→ **TASK INSTRUCTIONS**
Beneath this line is the data. Output exactly the lines from the line with "loop_coin nd r" to the line with "loop_task nd l1", both ends included, and nothing more.

→ **DATASET EXCERPTS**
(* ===== verification/Loop.v ===== *)
(** * A main loop with goroutines, for any protocol variant

    The state [C] of a core, its message handler, the rest of [processCoin] and
    the pieces [G] of goroutines it starts, as one transition system.  [PC] says
    where the main loop stands.  An item of [G] for which [call] is defined is
    a signal to the main loop, received when it is idle.  The
    network delivers any message, the environment may change what
    [env_change] allows (pool, committer).  [loop_trace] lifts a trace relation
    that all parts respect to whole executions. *)
From S2P Require Import Prelude Sha256 Crypto Committee Pool Message Store Commitor Elector Transmitor Spb SpbExec Core CoreExec.

Record LNode {C G PC : Type} := {
  ln_core : C;
  ln_recv : list ConsensusMessage;
  ln_tasks : list G;
  ln_main : PC;
  ln_out : list (Eff G);
}.
Arguments LNode : clear implicits.

Section loop.
Context {C G PC : Type} (idle : PC).
Context (hdl : ConsensusMessage -> GoM C (Eff G) PC) (seg : PC -> GoM C (Eff G) PC)
  (task : G -> GoM C (Eff G) unit) (call : G -> option (GoM C (Eff G) PC)) (env_change : C -> C -> Prop).

(** Where the loop goes on; an error is logged. *)
Definition loop_next (r : Res PC) : PC := match r with Ok pc => pc | _ => idle end.

Inductive loop_step : LNode C G PC -> LNode C G PC -> Prop :=
| loop_deliver nd m :
    loop_step nd {| ln_core := ln_core nd; ln_recv := ln_recv nd ++ [m]; ln_tasks := ln_tasks nd;
                    ln_main := ln_main nd; ln_out := ln_out nd |}
| loop_handle nd m rest r c' effs :
    ln_main nd = idle -> ln_recv nd = m :: rest -> hdl m (ln_core nd) = (r, c', effs) -> r <> Panic ->
    loop_step nd {| ln_core := c'; ln_recv := rest ++ selfs effs; ln_tasks := ln_tasks nd ++ spawned effs;
                    ln_main := loop_next r; ln_out := ln_out nd ++ outputs effs |}
| loop_coin nd r c' effs :
    ln_main nd <> idle -> seg (ln_main nd) (ln_core nd) = (r, c', effs) -> r <> Panic ->
    loop_step nd {| ln_core := c'; ln_recv := ln_recv nd ++ selfs effs; ln_tasks := ln_tasks nd ++ spawned effs;
                    ln_main := loop_next r; ln_out := ln_out nd ++ outputs effs |}
| loop_task nd l1 g l2 c' effs :
    ln_tasks nd = l1 ++ g :: l2 -> call g = None -> task g (ln_core nd) = (Ok tt, c', effs) ->
    loop_step nd {| ln_core := c'; ln_recv := ln_recv nd ++ selfs effs; ln_tasks := l1 ++ l2 ++ spawned effs;
                    ln_main := ln_main nd; ln_out := ln_out nd ++ outputs effs |}
| loop_call nd l1 g l2 m r c' effs :
    ln_main nd = idle -> ln_tasks nd = l1 ++ g :: l2 -> call g = Some m -> m (ln_core nd) = (r, c', effs) -> r <> Panic ->
    loop_step nd {| ln_core := c'; ln_recv := ln_recv nd ++ selfs effs; ln_tasks := l1 ++ l2 ++ spawned effs;
                    ln_main := loop_next r; ln_out := ln_out nd ++ outputs effs |}
| loop_env nd c' :
    env_change (ln_core nd) c' ->
    loop_step nd {| ln_core := c'; ln_recv := ln_recv nd; ln_tasks := ln_tasks nd; ln_main := ln_main nd;
                    ln_out := ln_out nd |}.

(** A relation that every part respects holds across executions. *)
Lemma loop_trace (Q : C -> C -> list (Eff G) -> Prop) `{!Trace Q} :
  (forall m c, spec_at c (hdl m) Q) -> (forall pc c, spec_at c (seg pc) Q) ->
  (forall g c c' effs, task g c = (Ok tt, c', effs) -> Q c c' effs) ->
  (forall g m c, call g = Some m -> spec_at c m Q) ->
  (forall c c', env_change c c' -> Q c c' []) ->
  forall nd nd', rtc loop_step nd nd' ->
  exists effs, ln_out nd' = ln_out nd ++ outputs effs /\ Q (ln_core nd) (ln_core nd') effs.
Proof.
  intros Hh Hs Ht Hcall He nd nd'. induction 1 as [nd|nd nd1 nd' H1 _ (effs2 & Eo & HQ)].
  { exists []. rewrite app_nil_r. split; [done|apply trace_refl]. }
  assert (exists effs1, ln_out nd1 = ln_out nd ++ outputs effs1 /\ Q (ln_core nd) (ln_core nd1) effs1)
    as (effs1 & Eo1 & HQ1).
  { destruct H1 as [nd m|nd m rest r c' effs _ _ E _|nd r c' effs _ E _|nd l1 g l2 c' effs _ _ E|nd l1 g l2 m r c' effs _ _ Ec E _|nd c' E]; simpl.
    - exists []. rewrite app_nil_r. split; [done|apply trace_refl].
    - exists effs. split; [done|]. by eapply Hh.
    - exists effs. split; [done|]. by eapply Hs.
    - exists effs. split; [done|]. by eapply Ht.
    - exists effs. split; [done|]. by eapply Hcall.
    - exists []. rewrite app_nil_r. split; [done|]. by apply He. }
  exists (effs1 ++ effs2). rewrite Eo, Eo1, outputs_app, app_assoc. split; [done|]. by eapply trace_app.
Qed.

(** *** Schedules *)

Inductive LAct := LDeliver (m : ConsensusMessage) | LHandle | LSeg | LTask (i : nat) | LCall (i : nat).

Context (idleb : PC -> bool) (Hidle : forall pc, idleb pc = true <-> pc = idle).

Definition do_lact (nd : LNode C G PC) (a : LAct) : option (LNode C G PC) :=
  match a with
  | LDeliver m =>
      Some {| ln_core := ln_core nd; ln_recv := ln_recv nd ++ [m]; ln_tasks := ln_tasks nd; ln_main := ln_main nd;
              ln_out := ln_out nd |}
  | LHandle =>
      match idleb (ln_main nd), ln_recv nd with
      | true, m :: rest =>
          match hdl m (ln_core nd) with
          | (Panic, _, _) => None
          | (r, c', effs) =>
              Some {| ln_core := c'; ln_recv := rest ++ selfs effs; ln_tasks := ln_tasks nd ++ spawned effs;
                      ln_main := loop_next r; ln_out := ln_out nd ++ outputs effs |}
          end
      | _, _ => None
      end
  | LSeg =>
      if idleb (ln_main nd) then None else
      match seg (ln_main nd) (ln_core nd) with
      | (Panic, _, _) => None
      | (r, c', effs) =>
          Some {| ln_core := c'; ln_recv := ln_recv nd ++ selfs effs; ln_tasks := ln_tasks nd ++ spawned effs;
                  ln_main := loop_next r; ln_out := ln_out nd ++ outputs effs |}
      end
  | LTask i =>
      g ← ln_tasks nd !! i;
      match call g, task g (ln_core nd) with
      | None, (Ok tt, c', effs) =>
          Some {| ln_core := c'; ln_recv := ln_recv nd ++ selfs effs;
                  ln_tasks := take i (ln_tasks nd) ++ drop (S i) (ln_tasks nd) ++ spawned effs;
                  ln_main := ln_main nd; ln_out := ln_out nd ++ outputs effs |}
      | _, _ => None
      end
  | LCall i =>
      g ← ln_tasks nd !! i;
      m ← call g;
      if idleb (ln_main nd) then
        match m (ln_core nd) with
        | (Panic, _, _) => None
        | (r, c', effs) =>
            Some {| ln_core := c'; ln_recv := ln_recv nd ++ selfs effs;
                    ln_tasks := take i (ln_tasks nd) ++ drop (S i) (ln_tasks nd) ++ spawned effs;
                    ln_main := loop_next r; ln_out := ln_out nd ++ outputs effs |}
        end
      else None
  end.

Fixpoint do_lacts (nd : LNode C G PC) (acts : list LAct) : option (LNode C G PC) :=
  match acts with
  | [] => Some nd
  | a :: acts => nd' ← do_lact nd a; do_lacts nd' acts
  end.

(** Everything that can run does, in order, and the main loop takes what is
    signalled before the next message; [fuel] bounds the number of steps. *)
Fixpoint do_all (fuel : nat) (nd : LNode C G PC) : option (LNode C G PC) :=
  match fuel with
  | O => Some nd
  | S fuel =>
      match ln_tasks nd, ln_recv nd with
      | _ :: _, _ => if idleb (ln_main nd) then
          (match do_lact nd (LTask 0) with Some nd' => Some nd' | None => do_lact nd (LCall 0) end) ≫= do_all fuel
          else do_lact nd LSeg ≫= do_all fuel
      | [], [] => if idleb (ln_main nd) then Some nd else do_lact nd LSeg ≫= do_all fuel
      | [], _ :: _ => do_lact nd (if idleb (ln_main nd) then LHandle else LSeg) ≫= do_all fuel
      end
  end.

Lemma do_lact_step nd a nd' : do_lact nd a = Some nd' -> loop_step nd nd'.
Proof.
  destruct a as [m| | |i|i]; simpl.
  - intros [= <-]. apply loop_deliver.
  - destruct (idleb (ln_main nd)) eqn:Em; [|done]. apply Hidle in Em. destruct (ln_recv nd) as [|m rest] eqn:Er; [done|].
    destruct (hdl m (ln_core nd)) as [[r c'] effs] eqn:Eh.
    destruct r; intros; simplify_eq; by apply (loop_handle nd m rest _ c' effs).
  - destruct (idleb (ln_main nd)) eqn:Em; [done|].
    assert (ln_main nd <> idle) by (intros E; apply Hidle in E; congruence).
    destruct (seg (ln_main nd) (ln_core nd)) as [[r c'] effs] eqn:Eh.
    destruct r; intros; simplify_eq; by apply (loop_coin nd _ c' effs).
  - destruct (ln_tasks nd !! i) as [g|] eqn:El; [|done]. simpl. destruct (call g) eqn:Ec; [done|].
    destruct (task g (ln_core nd)) as [[[[]| |] c'] effs] eqn:Er; [|done..]. intros [= <-].
    apply (loop_task nd _ g); [|done..]. by rewrite take_drop_middle.
  - destruct (ln_tasks nd !! i) as [g|] eqn:El; [|done]. simpl. destruct (call g) as [m|] eqn:Ec; [|done]. simpl.
    destruct (idleb (ln_main nd)) eqn:Em; [|done]. apply Hidle in Em.
    destruct (m (ln_core nd)) as [[r c'] effs] eqn:Eh.
    destruct r; intros; simplify_eq; apply (loop_call nd _ g _ m _ c' effs); try done; by rewrite take_drop_middle.
Qed.

Lemma do_lacts_steps nd acts nd' : do_lacts nd acts = Some nd' -> rtc loop_step nd nd'.
Proof.
  revert nd. induction acts as [|a acts IH]; intros nd; simpl; [by intros [= <-]|].
  destruct (do_lact nd a) as [nd1|] eqn:E; [|done]. simpl. intros H%IH. eapply rtc_l; [by eapply do_lact_step|done].
Qed.

Lemma do_all_steps fuel nd nd' : do_all fuel nd = Some nd' -> rtc loop_step nd nd'.
Proof.
  revert nd. induction fuel as [|fuel IH]; intros nd; [by intros [= <-]|].
  assert (forall o, (forall nd1, o = Some nd1 -> loop_step nd nd1) -> o ≫= do_all fuel = Some nd' -> rtc loop_step nd nd') as Hone.
  { intros [nd1|] H; [|done]. simpl. intros H'%IH. eapply rtc_l; [by apply H|done]. }
  cbn [do_all]. destruct (ln_tasks nd) as [|g l], (ln_recv nd) as [|m l']; destruct (idleb (ln_main nd));
    try (by intros [= <-]); apply Hone; try (intros nd1; apply do_lact_step).
  all: destruct (do_lact nd (LTask 0)) as [x|] eqn:E; [intros nd1 [= <-]|intros nd1]; eauto using do_lact_step.
Qed.
End loop.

→ **ANSWER AREA**
| loop_coin nd r c' effs :
    ln_main nd <> idle -> seg (ln_main nd) (ln_core nd) = (r, c', effs) -> r <> Panic ->
    loop_step nd {| ln_core := c'; ln_recv := ln_recv nd ++ selfs effs; ln_tasks := ln_tasks nd ++ spawned effs;
                    ln_main := loop_next r; ln_out := ln_out nd ++ outputs effs |}
| loop_task nd l1 g l2 c' effs :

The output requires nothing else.